++++ Dataset excerpts
Definition parse_order_rows (payload : json) : result exn (list VenueOrderRow) :=
  validate_rows (payload_rows payload).
End models.

(** ** mapping.py, paths *)

Definition sp_place_path (m : Market) : string :=
  match m with SET_ => "order/place/set" | TFEX => "order/place/tfex" end.
Definition sp_cancel_path : string := "order/cancel".

(** [quote_plus] of one character. *)
Definition quote_plus_char (a : Ascii.ascii) : list Ascii.ascii :=
  let c := char_code a in
  let hex n := Ascii.ascii_of_nat (Z.to_nat (if n <? 10 then 48 + n else 55 + n)) in
  if ((65 <=? c) && (c <=? 90)) || ((97 <=? c) && (c <=? 122)) || ((48 <=? c) && (c <=? 57)) ||
     memb c [95; 46; 45; 126]
  then [a]
  else if c =? 32 then [Ascii.ascii_of_nat 43]
  else [Ascii.ascii_of_nat 37; hex (c / 16); hex (c mod 16)].
Definition quote_plus (s : string) : string :=
  String.string_of_list_ascii (concat (map quote_plus_char (String.list_ascii_of_string s))).

Definition urlencode (query : list (string * string)) : string :=
  py_join "&" (map (fun kv => quote_plus kv.1 +:+ "=" +:+ quote_plus kv.2)%string query).

Definition sp_orders_path (account : string) (market : Market) : string :=
  ("orders?" +:+ urlencode [("account", account); ("market", Market_value market)])%string.
Definition portfolio_path (account : string) : string :=
  ("portfolio?" +:+ urlencode [("account", account)])%string.
Definition tfex_portfolio_path (account : string) : string :=
  ("tfex/portfolio?" +:+ urlencode [("account", account)])%string.
Definition account_path (account : string) : string :=
  ("account-info?" +:+ urlencode [("account", account)])%string.
Definition tfex_account_path (account : string) : string :=
  ("tfex/account-info?" +:+ urlencode [("account", account)])%string.

(** ** mapping.py, write side *)

Definition _wire_price (order : NormalizedOrder) : option string :=
  format_f <$> match no_price order with Some p => Some p | None => no_stop_price order end.

Definition price_entry (order : NormalizedOrder) : list (string * json) :=
  match _wire_price order with Some p => [("price"%string, JStr p)] | None => [] end.

Definition sp_to_set_payload (order : NormalizedOrder) : list (string * json) :=
  [("symbol", JStr (no_symbol order));
   ("side", JStr (Side_value (no_side order)));
   ("volume", JInt (no_quantity order));
   ("account", JStr (no_account order));
   ("price_type", JStr (OrderType_value (no_order_type order)));
   ("validity", JStr (Tif_value (no_tif order)))]%string ++ price_entry order.

Definition sp_to_tfex_payload (order : NormalizedOrder) : result exn (list (string * json)) :=
  match no_position_effect order with
  | None => Err (StreamingProMappingError "TFEX orders require position_effect")
  | Some pe =>
      Ok ([("symbol", JStr (no_symbol order));
           ("side", JStr (Side_value (no_side order)));
           ("position", JStr (PositionEffect_value pe));
           ("volume", JInt (no_quantity order));
           ("account", JStr (no_account order));
           ("price_type", JStr (OrderType_value (no_order_type order)));
           ("validity", JStr (Tif_value (no_tif order)))]%string ++ price_entry order)
  end.

Definition sp_to_place_payload (order : NormalizedOrder) : result exn (list (string * json)) :=
  match no_market order with
  | SET_ => Ok (sp_to_set_payload order)
  | TFEX => sp_to_tfex_payload order
  end.

Definition sp_to_cancel_payload (order_no : string) (market : Market) (account : string)
    (symbol ext_order_no : option string) : list (string * json) :=
  [("order_no", JStr order_no); ("market", JStr (Market_value market)); ("account", JStr account)]%string ++
  match market with
  | SET_ => [("ext_order_no", JStr (default "" ext_order_no)); ("symbol", JStr (default "" symbol))]%string
  | TFEX => []
  end.

(** ** mapping.py, read side *)

Definition _READ_SIDES (t : string) : option Side :=
  if memb t ["B"; "BUY"; "LONG"]%string then Some BUY
  else if memb t ["S"; "SELL"; "SHORT"]%string then Some SELL
  else None.
Definition sp_READ_PRICE_TYPES (t : string) : option OrderType :=
  if String.eqb t "LIMIT" then Some LIMIT else if String.eqb t "MARKET" then Some MARKET else None.
Definition sp_READ_POSITIONS (t : string) : option PositionEffect :=
  if String.eqb t "OPEN" then Some OPEN else if String.eqb t "CLOSE" then Some CLOSE else None.

Definition sp_from_venue_side (raw : string) : option Side := _READ_SIDES (token raw).
(* ===== verification/FeesProps.v ===== *)
(** * FeesProps: the fee basis is a dated, append-only record *)

From S2P Require Import Prelude Decimals Contracts Digits StateMachine Events Store StoreInv Config Adapters PyTime PyIso PyFloat Liberator StreamingPro Fees.
From stdpp Require Import base gmap strings list sorting.
From Stdlib Require Import ZArith Lia.
Open Scope Z_scope.

(** ** The stable sort *)

Section sort_facts.
Context {A : Type} (key : A -> Z).
Abbreviation sorted := (StronglySorted (fun a b : A => key a <= key b)).
Abbreviation insert_by := (insert_by key).
Abbreviation sort_by := (sort_by key).

Lemma insert_by_perm x l : insert_by x l ≡ₚ x :: l.
Proof.
  induction l as [|y l IH]; simpl; [done|]. destruct (_ <=? _); [done|]. rewrite IH. constructor.
Qed.

Lemma sort_by_perm l : sort_by l ≡ₚ l.
Proof. induction l as [|x l IH]; simpl; [done|]. by rewrite insert_by_perm, IH. Qed.

Lemma insert_by_sorted x l : sorted l -> sorted (insert_by x l).
Proof.
  induction 1 as [|y l Hl IH Hy]; simpl; [repeat constructor|].
  destruct (Z.leb_spec (key x) (key y)) as [Hle|Hlt].
  - constructor; [by constructor|]. constructor; [done|]. eapply Forall_impl; [exact Hy|]. simpl. lia.
  - constructor; [done|]. rewrite insert_by_perm. constructor; [lia|done].
Qed.

Lemma sort_by_sorted l : sorted (sort_by l).
Proof. induction l; simpl; [constructor|]. by apply insert_by_sorted. Qed.

Lemma insert_by_first x l : Forall (fun y => key x <= key y) l -> insert_by x l = x :: l.
Proof. destruct 1 as [|y l Hy _]; simpl; [done|]. by rewrite (proj2 (Z.leb_le _ _) Hy). Qed.

Lemma insert_by_filter p x l : sorted l ->
  List.filter p (insert_by x l) = if p x then insert_by x (List.filter p l) else List.filter p l.
Proof.
  induction 1 as [|y l Hl IH Hy]; simpl; [done|].
  destruct (Z.leb_spec (key x) (key y)) as [Hle|Hlt]; simpl.
  - destruct (p x); [|done]. symmetry. apply insert_by_first.
    assert (Hall : Forall (fun z => key x <= key z) (y :: l)).
    { constructor; [done|]. eapply Forall_impl; [exact Hy|]. simpl. lia. }
    apply Forall_forall. rewrite Forall_forall in Hall. intros z Hz. apply Hall.
    change (z ∈ List.filter p (y :: l)) in Hz. apply list_elem_of_In, filter_In in Hz as [Hz _].
    by apply list_elem_of_In.
  - rewrite IH. destruct (p x), (p y); simpl; try done.
    by rewrite (proj2 (Z.leb_gt _ _)).
Qed.

Lemma sort_by_filter p l : List.filter p (sort_by l) = sort_by (List.filter p l).
Proof.
  induction l as [|x l IH]; simpl; [done|].
  rewrite insert_by_filter by apply sort_by_sorted. rewrite IH. by destruct (p x).
Qed.

(** The last of the sorted list, read off the unsorted one: the greatest key, the
    latest of equals. *)
Fixpoint latest (l : list A) : option A :=
  match l with
  | [] => None
  | x :: l' => match latest l' with
               | None => Some x
               | Some z => if key x <=? key z then Some z else Some x
               end
  end.

Lemma last_insert_by x l : sorted l ->
  last (insert_by x l) = match last l with
                         | None => Some x
                         | Some z => if key x <=? key z then Some z else Some x
                         end.
Proof.
  induction 1 as [|y l Hl IH Hy]; cbn [Fees.insert_by]; [done|].
  destruct (Z.leb_spec (key x) (key y)) as [Hle|Hlt].
  - destruct (last (y :: l)) as [z|] eqn:Hz; [|by apply last_None in Hz].
    change (last (x :: y :: l)) with (last (y :: l)). rewrite Hz.
    destruct (Z.leb_spec (key x) (key z)) as [|Hgt]; [done|]. exfalso.
    apply last_Some_elem_of in Hz. apply elem_of_cons in Hz as [->|Hz]; [lia|].
    rewrite Forall_forall in Hy. specialize (Hy z Hz). lia.
  - destruct (insert_by x l) as [|a l'] eqn:Hi.
    { pose proof (insert_by_perm x l) as Hp. rewrite Hi in Hp. by apply Permutation_nil_cons in Hp. }
    change (last (y :: a :: l')) with (last (a :: l')). rewrite IH.
    destruct l as [|b l]; simpl; [|done]. by rewrite (proj2 (Z.leb_gt _ _)).
Qed.

Lemma last_sort_by l : last (sort_by l) = latest l.
Proof.
  induction l as [|x l IH]; simpl; [done|]. rewrite last_insert_by, IH by apply sort_by_sorted.
  by destruct (latest l).
Qed.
++++++++
What to work on: Find each line in the data above with the word "match", then copy it.

Completed exercise:
  match m with SET_ => "order/place/set" | TFEX => "order/place/tfex" end.
  format_f <$> match no_price order with Some p => Some p | None => no_stop_price order end.
  match _wire_price order with Some p => [("price"%string, JStr p)] | None => [] end.
  match no_position_effect order with
  match no_market order with
  match market with
  match l with
  | x :: l' => match latest l' with
  last (insert_by x l) = match last l with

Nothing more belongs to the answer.